ASSIGNMENT => Beginning with the first line, please repeat the entries exactly and end on the line that contains "then inl (PyException".

RECORDS FOR THE EXERCISE =>

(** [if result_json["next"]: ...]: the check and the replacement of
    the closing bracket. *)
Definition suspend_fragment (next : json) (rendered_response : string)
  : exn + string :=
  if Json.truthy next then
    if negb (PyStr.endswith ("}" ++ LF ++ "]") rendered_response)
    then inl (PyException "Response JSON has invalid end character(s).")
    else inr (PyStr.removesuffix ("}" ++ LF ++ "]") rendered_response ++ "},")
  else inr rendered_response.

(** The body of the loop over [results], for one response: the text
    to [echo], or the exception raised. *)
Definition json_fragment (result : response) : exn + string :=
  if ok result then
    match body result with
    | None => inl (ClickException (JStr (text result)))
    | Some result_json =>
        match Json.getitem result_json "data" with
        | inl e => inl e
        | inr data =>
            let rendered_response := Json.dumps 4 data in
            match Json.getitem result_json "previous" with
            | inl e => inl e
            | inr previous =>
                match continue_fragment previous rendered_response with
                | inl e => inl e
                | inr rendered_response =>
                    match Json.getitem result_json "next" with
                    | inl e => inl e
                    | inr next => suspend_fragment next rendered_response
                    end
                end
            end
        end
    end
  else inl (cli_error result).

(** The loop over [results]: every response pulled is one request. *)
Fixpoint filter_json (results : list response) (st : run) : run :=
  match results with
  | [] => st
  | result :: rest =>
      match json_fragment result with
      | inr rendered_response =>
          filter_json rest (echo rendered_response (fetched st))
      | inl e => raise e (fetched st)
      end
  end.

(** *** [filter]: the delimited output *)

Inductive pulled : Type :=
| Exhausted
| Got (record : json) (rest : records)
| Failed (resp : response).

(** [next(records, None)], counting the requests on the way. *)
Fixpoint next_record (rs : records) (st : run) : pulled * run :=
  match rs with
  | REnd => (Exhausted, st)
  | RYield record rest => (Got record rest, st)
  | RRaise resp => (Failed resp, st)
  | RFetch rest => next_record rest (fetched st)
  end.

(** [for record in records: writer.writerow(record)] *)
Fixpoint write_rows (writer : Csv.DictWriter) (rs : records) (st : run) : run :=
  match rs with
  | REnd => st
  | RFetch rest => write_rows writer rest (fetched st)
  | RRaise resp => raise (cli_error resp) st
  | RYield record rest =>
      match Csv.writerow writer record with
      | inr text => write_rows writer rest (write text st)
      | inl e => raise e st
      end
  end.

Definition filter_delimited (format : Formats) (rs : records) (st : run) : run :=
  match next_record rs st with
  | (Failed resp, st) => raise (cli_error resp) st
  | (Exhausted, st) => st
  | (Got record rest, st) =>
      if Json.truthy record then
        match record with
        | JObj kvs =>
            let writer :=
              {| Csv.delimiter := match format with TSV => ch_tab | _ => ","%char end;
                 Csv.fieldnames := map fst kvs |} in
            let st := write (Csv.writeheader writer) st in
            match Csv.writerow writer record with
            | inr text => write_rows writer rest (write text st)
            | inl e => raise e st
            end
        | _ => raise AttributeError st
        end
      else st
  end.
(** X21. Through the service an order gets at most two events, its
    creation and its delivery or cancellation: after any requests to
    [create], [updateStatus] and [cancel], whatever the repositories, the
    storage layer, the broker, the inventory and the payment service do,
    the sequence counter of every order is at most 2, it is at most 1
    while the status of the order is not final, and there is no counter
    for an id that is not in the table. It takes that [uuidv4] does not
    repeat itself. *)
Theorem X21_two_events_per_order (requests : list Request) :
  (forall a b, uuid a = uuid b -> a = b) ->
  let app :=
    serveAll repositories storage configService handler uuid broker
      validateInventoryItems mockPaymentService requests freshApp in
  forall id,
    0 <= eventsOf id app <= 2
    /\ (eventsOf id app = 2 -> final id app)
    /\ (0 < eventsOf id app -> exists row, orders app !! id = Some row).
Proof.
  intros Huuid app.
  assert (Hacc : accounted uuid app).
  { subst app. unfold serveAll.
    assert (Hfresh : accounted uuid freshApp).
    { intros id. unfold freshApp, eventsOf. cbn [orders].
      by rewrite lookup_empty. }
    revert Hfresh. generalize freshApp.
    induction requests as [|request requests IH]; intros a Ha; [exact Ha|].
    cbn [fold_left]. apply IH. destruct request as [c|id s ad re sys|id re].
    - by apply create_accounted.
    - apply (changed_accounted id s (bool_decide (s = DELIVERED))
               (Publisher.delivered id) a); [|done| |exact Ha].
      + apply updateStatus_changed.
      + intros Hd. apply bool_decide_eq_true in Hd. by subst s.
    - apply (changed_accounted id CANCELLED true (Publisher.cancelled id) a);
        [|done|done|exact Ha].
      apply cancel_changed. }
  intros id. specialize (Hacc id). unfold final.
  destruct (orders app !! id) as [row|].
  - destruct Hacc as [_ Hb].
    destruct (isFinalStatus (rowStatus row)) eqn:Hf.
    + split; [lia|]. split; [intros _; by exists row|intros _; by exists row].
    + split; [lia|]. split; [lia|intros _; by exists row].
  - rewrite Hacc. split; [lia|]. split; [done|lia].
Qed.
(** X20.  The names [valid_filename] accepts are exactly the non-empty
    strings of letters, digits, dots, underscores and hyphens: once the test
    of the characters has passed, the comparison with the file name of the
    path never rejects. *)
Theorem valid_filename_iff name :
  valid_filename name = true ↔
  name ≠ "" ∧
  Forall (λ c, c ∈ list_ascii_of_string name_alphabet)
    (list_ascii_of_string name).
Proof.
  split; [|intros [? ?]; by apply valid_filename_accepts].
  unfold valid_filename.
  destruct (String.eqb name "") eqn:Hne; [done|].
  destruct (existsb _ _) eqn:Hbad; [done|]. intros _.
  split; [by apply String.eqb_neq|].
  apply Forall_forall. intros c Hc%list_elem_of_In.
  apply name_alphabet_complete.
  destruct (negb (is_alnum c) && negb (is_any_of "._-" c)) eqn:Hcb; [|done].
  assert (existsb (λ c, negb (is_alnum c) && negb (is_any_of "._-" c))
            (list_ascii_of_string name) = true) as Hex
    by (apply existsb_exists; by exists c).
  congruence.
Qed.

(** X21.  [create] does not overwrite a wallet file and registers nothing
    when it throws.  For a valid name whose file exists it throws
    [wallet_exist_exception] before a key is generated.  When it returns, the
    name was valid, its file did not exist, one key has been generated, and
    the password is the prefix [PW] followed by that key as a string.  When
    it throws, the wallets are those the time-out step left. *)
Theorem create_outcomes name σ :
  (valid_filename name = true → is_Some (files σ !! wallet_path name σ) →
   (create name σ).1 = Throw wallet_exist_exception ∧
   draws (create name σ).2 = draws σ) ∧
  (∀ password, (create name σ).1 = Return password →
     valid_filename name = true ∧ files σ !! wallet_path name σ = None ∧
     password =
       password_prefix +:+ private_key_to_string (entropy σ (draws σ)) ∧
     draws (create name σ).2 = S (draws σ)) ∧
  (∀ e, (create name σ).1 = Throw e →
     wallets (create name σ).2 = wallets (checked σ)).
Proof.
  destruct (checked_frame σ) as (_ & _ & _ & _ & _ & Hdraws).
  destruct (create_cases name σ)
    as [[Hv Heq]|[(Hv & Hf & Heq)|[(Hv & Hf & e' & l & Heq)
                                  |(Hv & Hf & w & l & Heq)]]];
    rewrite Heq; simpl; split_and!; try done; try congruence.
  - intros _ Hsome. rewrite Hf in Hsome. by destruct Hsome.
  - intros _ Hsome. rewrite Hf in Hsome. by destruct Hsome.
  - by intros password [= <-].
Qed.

WRITTEN RESPONSE =>
(** [if result_json["next"]: ...]: the check and the replacement of
    the closing bracket. *)
Definition suspend_fragment (next : json) (rendered_response : string)
  : exn + string :=
  if Json.truthy next then
    if negb (PyStr.endswith ("}" ++ LF ++ "]") rendered_response)
    then inl (PyException "Response JSON has invalid end character(s).")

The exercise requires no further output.